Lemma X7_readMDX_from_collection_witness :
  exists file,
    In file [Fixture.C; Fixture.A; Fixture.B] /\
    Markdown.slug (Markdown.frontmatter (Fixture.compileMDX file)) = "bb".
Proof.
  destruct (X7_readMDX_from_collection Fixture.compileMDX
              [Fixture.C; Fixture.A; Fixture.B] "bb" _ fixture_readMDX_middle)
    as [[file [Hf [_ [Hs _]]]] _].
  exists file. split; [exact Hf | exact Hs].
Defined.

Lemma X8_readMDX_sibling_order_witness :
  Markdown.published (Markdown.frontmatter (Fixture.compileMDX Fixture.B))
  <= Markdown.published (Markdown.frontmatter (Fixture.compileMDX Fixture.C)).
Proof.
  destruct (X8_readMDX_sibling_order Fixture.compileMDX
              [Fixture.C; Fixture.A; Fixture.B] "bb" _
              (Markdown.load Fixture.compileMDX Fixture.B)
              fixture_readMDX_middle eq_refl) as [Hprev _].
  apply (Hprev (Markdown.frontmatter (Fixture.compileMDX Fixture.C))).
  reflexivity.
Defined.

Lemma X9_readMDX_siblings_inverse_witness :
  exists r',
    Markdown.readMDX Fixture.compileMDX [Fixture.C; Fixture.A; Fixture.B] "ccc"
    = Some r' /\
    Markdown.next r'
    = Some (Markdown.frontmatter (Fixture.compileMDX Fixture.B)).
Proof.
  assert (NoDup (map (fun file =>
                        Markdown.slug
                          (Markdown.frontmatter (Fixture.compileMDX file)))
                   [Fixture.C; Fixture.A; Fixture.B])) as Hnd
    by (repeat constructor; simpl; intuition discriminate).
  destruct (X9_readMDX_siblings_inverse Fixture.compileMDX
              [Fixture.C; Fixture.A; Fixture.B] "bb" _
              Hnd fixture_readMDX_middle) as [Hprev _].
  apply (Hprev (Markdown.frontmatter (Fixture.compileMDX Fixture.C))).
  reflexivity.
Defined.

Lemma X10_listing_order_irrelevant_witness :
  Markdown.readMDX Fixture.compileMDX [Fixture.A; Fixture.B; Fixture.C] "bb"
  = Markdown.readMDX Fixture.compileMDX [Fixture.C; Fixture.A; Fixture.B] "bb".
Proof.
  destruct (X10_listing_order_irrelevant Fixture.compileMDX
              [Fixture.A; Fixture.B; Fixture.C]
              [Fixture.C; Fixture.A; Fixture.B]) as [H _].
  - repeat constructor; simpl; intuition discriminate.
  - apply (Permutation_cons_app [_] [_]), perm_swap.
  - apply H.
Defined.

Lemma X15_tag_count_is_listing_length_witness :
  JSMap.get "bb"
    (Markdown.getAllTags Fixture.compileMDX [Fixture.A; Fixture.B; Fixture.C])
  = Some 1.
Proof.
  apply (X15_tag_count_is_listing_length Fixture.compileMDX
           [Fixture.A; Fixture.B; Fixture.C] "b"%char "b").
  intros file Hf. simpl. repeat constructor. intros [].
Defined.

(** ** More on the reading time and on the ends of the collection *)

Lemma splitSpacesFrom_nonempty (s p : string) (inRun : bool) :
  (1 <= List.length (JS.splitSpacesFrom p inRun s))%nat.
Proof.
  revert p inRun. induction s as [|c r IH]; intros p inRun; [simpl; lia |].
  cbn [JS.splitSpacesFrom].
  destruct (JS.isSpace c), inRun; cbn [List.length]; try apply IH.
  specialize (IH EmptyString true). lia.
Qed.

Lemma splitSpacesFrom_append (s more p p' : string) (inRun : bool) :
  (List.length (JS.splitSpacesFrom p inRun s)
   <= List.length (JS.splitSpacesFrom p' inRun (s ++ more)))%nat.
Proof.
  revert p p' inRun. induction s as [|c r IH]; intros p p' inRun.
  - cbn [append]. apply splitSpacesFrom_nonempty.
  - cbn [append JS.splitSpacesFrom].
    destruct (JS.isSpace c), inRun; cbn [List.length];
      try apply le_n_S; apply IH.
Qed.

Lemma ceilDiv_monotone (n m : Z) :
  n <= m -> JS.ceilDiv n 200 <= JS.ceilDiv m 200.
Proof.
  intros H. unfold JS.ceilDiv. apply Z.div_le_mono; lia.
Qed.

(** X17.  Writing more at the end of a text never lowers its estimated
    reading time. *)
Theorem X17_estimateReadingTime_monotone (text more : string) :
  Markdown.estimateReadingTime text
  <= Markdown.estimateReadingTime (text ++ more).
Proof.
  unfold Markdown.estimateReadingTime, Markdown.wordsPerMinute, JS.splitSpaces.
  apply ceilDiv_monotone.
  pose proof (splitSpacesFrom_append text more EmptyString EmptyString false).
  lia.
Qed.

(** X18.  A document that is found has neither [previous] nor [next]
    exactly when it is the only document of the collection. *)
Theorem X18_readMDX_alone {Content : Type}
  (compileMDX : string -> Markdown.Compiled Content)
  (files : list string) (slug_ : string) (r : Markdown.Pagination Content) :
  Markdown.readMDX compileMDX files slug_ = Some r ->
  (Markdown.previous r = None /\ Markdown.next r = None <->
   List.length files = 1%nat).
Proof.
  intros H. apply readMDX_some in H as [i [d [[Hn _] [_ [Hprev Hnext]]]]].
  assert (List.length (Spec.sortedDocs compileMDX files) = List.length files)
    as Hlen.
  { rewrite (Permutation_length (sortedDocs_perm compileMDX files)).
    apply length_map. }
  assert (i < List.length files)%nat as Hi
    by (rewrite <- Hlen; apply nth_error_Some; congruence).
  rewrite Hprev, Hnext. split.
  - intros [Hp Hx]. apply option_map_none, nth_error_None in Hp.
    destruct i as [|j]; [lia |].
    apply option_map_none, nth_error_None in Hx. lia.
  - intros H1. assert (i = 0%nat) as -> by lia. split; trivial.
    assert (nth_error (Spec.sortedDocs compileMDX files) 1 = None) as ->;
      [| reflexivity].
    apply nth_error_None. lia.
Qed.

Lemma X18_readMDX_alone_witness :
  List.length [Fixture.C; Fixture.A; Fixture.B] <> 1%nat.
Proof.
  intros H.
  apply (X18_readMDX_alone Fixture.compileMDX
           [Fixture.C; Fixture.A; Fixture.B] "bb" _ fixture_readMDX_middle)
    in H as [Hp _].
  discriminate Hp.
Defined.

» TASK DETAILS: Reproduce only the lines above spanning from the line containing "- intros H1." through the line containing "apply (X18_readMDX_alone Fixture.compileMDX", word for word.

» REPLY TO THE TASK:
  - intros H1. assert (i = 0%nat) as -> by lia. split; trivial.
    assert (nth_error (Spec.sortedDocs compileMDX files) 1 = None) as ->;
      [| reflexivity].
    apply nth_error_None. lia.
Qed.

Lemma X18_readMDX_alone_witness :
  List.length [Fixture.C; Fixture.A; Fixture.B] <> 1%nat.
Proof.
  intros H.
  apply (X18_readMDX_alone Fixture.compileMDX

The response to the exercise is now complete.